Tot horeca worden ook afhaalzaken en maaltijdbezorgdiensten gerekend.

1.34 internetwinkel

Een specifieke vorm van detailhandel, waarbij:

  • a. de transactie via internet tot stand komt;
  • b. ter plaatse alleen opslag en distributie plaatsvindt;
  • c. afhalen, tonen en afrekenen van goederen niet ter plaatse gebeurt.
1.35 kas

Een gebouw waarvan de wanden en het dak geheel of grotendeels bestaan uit glas of ander lichtdoorlatend materiaal, dienend tot het kweken van groenten, vruchten, bloemen of planten.

1.36 kelder

Een overdekte, met wanden omsloten, voor mensen toegankelijke ruimte, beneden of tot ten hoogste 0,5 m boven de kruin van de weg, waaraan het bouwperceel is gelegen.

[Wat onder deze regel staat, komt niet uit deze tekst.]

Section Runtime.
Context {B X Y : Type} `{Hashing} `{Ledger B} `{AMConfig} `{!CircuitConfig (AMState B) X}.
Context `{!RewardsConfig B} `{!AttestersReadApi X} `{ClockConfig} `{!RuntimeConfig X Y}.
Context {E : Type}.
Abbreviation R := (Runtime B X Y).
Abbreviation Hook := (M (Runtime B X Y) E).
Implicit Types rt : R.

Definition set_circuit (w : World (AMState B) X) rt : R :=
  mkRuntime w (rt_rewards rt) (rt_clock_events rt) (rt_session rt) (rt_author rt).
Definition set_rewards (s : RewState B X) rt : R :=
  mkRuntime (rt_circuit rt) s (rt_clock_events rt) (rt_session rt) (rt_author rt).
Definition set_clock_events (l : list ClockEvent) rt : R :=
  mkRuntime (rt_circuit rt) (rt_rewards rt) l (rt_session rt) (rt_author rt).
Definition set_session (y : Y) rt : R :=
  mkRuntime (rt_circuit rt) (rt_rewards rt) (rt_clock_events rt) y (rt_author rt).

(** ** Running a pallet on its part of the state *)

Definition on_circuit {T} (m : M (World (AMState B) X) E T) : Hook T := λ rt,
  match m (rt_circuit rt) with
  | Ok x w => Ok x (set_circuit w rt)
  | Err e w => Err e (set_circuit w rt)
  | Panic => Panic
  end.

(** The rewards pallet with the shared account manager, attesters and block. *)
Definition rewards_view rt : RewState B X :=
  let w := rt_circuit rt in
  set_rw_block (w_block w) (set_rw_att (w_ext w) (set_rw_am (w_am w) (rt_rewards rt))).

Definition put_rewards (s : RewState B X) rt : R :=
  set_circuit (set_am (rw_am s) (rt_circuit rt)) (set_rewards s rt).

Definition on_rewards {T} (f : RewState B X → RewState B X * T) : Hook T := λ rt,
  let '(s, x) := f (rewards_view rt) in Ok x (put_rewards s rt).

Definition set_current_round (r : Z * Z * Z) (a : AMState B) : AMState B :=
  mkAM (bank a) (pending_charges a) (settlements_per_round a)
    (contracts_registry_execution_nonce a) r (am_events a).

Definition clock_view rt : ClockState :=
  mkClock (current_round (w_am (rt_circuit rt))) (rt_clock_events rt).

Definition put_clock (c : ClockState) rt : R :=
  let w := rt_circuit rt in
  set_circuit (set_am (set_current_round (CurrentRound c) (w_am w)) w)
    (set_clock_events (clock_events c) rt).

Definition on_clock (f : ClockState → ClockState * Z) : Hook Z := λ rt,
  let '(c, x) := f (clock_view rt) in Ok x (put_clock c rt).

Definition on_ext {T} (f : X → X * T) : Hook T := λ rt,
  let '(x, r) := f (w_ext (rt_circuit rt)) in Ok r (set_circuit (set_ext x (rt_circuit rt)) rt).

(** ** Periodic work *)

Definition process_hourly (n : BlockNumber) (_hook_weight_limit : Z) : Hook Z :=
  overview ← on_ext (verifier_overview n);
  settled ← on_rewards process_accumulated_settlements;
  bumped ← on_clock (check_bump_round n);
  mret (add_weight (add_weight (add_weight 0 overview) settled) bumped).

Definition process_daily (_n : BlockNumber) (_hook_weight_limit : Z) : Hook Z := mret 0.
Definition process_weekly (_n : BlockNumber) (_hook_weight_limit : Z) : Hook Z := mret 0.

Definition process_bi_weekly (_n : BlockNumber) (_hook_weight_limit : Z) : Hook Z :=
  distributed ← on_rewards distribute_inflation;
  authored ← on_rewards process_authors_this_period;
  mret (add_weight (add_weight 0 distributed) authored).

1.37 landschappelijke waarden

De aan een gebied toegekende waarden in verband met de waarneembare verschijningsvorm van dat gebied.

1.38 maatvoeringsvlak

Een geometrisch bepaald vlak waarmee de gronden zijn aangeduid, waar ingevolge de regels voor bepaalde bouwwerken eenzelfde maatvoering geldt.

1.39 overig bouwwerk

Een bouwkundige constructie van enige omvang, geen pand zijnde, die direct en duurzaam met de aardeis verbonden.

1.40 overkapping

Een ander bouwwerk dat een overdekte ruimte vormt zonder, dan wel met ten hoogste één wand.

1.41 pand

De kleinste bij de totstandkoming functioneel en bouwkundig-constructief zelfstandige eenheid die direct en duurzaam met de aarde is verbonden en betreedbaar en afsluitbaar is.

1.42 peil
  • 1. Voor gebouwen waarvan de hoofdtoegang direct aan een weg grenst: de hoogte van die weg ter plaatse van die hoofdtoegang;
  • 2. in andere gevallen: de gemiddelde hoogte van het aan het bouwwerk aansluitende afgewerkte terrein.
1.43 seksinrichting

Een voor het publiek toegankelijke, besloten ruimte, waarin bedrijfsmatig, of in omvang alsof zij bedrijfsmatig was, seksuele handelingen worden verricht. Onder een seksinrichting wordt in elk geval verstaan: een prostitutiebedrijf, waaronder begrepen een erotische massagesalon of een parenclub, al dan niet in combinatie met elkaar.

1.44 verbeelding

De kaart met bijbehorende verklaring waarop de bestemmingen alsmede de aanduidingen van de in het plan begrepen gronden zijn aangewezen.

1.45 vlak

Een geografisch bepaald gebied.

1.46 voorgevel

De naar de weg gekeerde gevel van een gebouw of, indien het een gebouw betreft met meer dan één naar de weg gekeerde gevel, de gevel die kennelijk als zodanig moet worden aangemerkt.

1.47 voorgevelrooilijn

De bouwgrens, die bij het bouwen aan de wegzijde niet mag worden overschreden.

1.48 woning

Een complex van ruimten, uitsluitend bedoeld voor de huisvesting van één afzonderlijk huishouden.

1.49 zijerf

De gronden die behoren bij het hoofdgebouw en gelegen zijn aan de zijkant(en) van dat hoofdgebouw tussen de denkbeeldige lijnen in het verlengde van de voor- en achtergevel.

Artikel 2 Wijze van meten

Bij toepassing van deze regels wordt als volgt gemeten:

2.1 de dakhelling

Langs het dakvlak ten opzichte van het horizontale vlak.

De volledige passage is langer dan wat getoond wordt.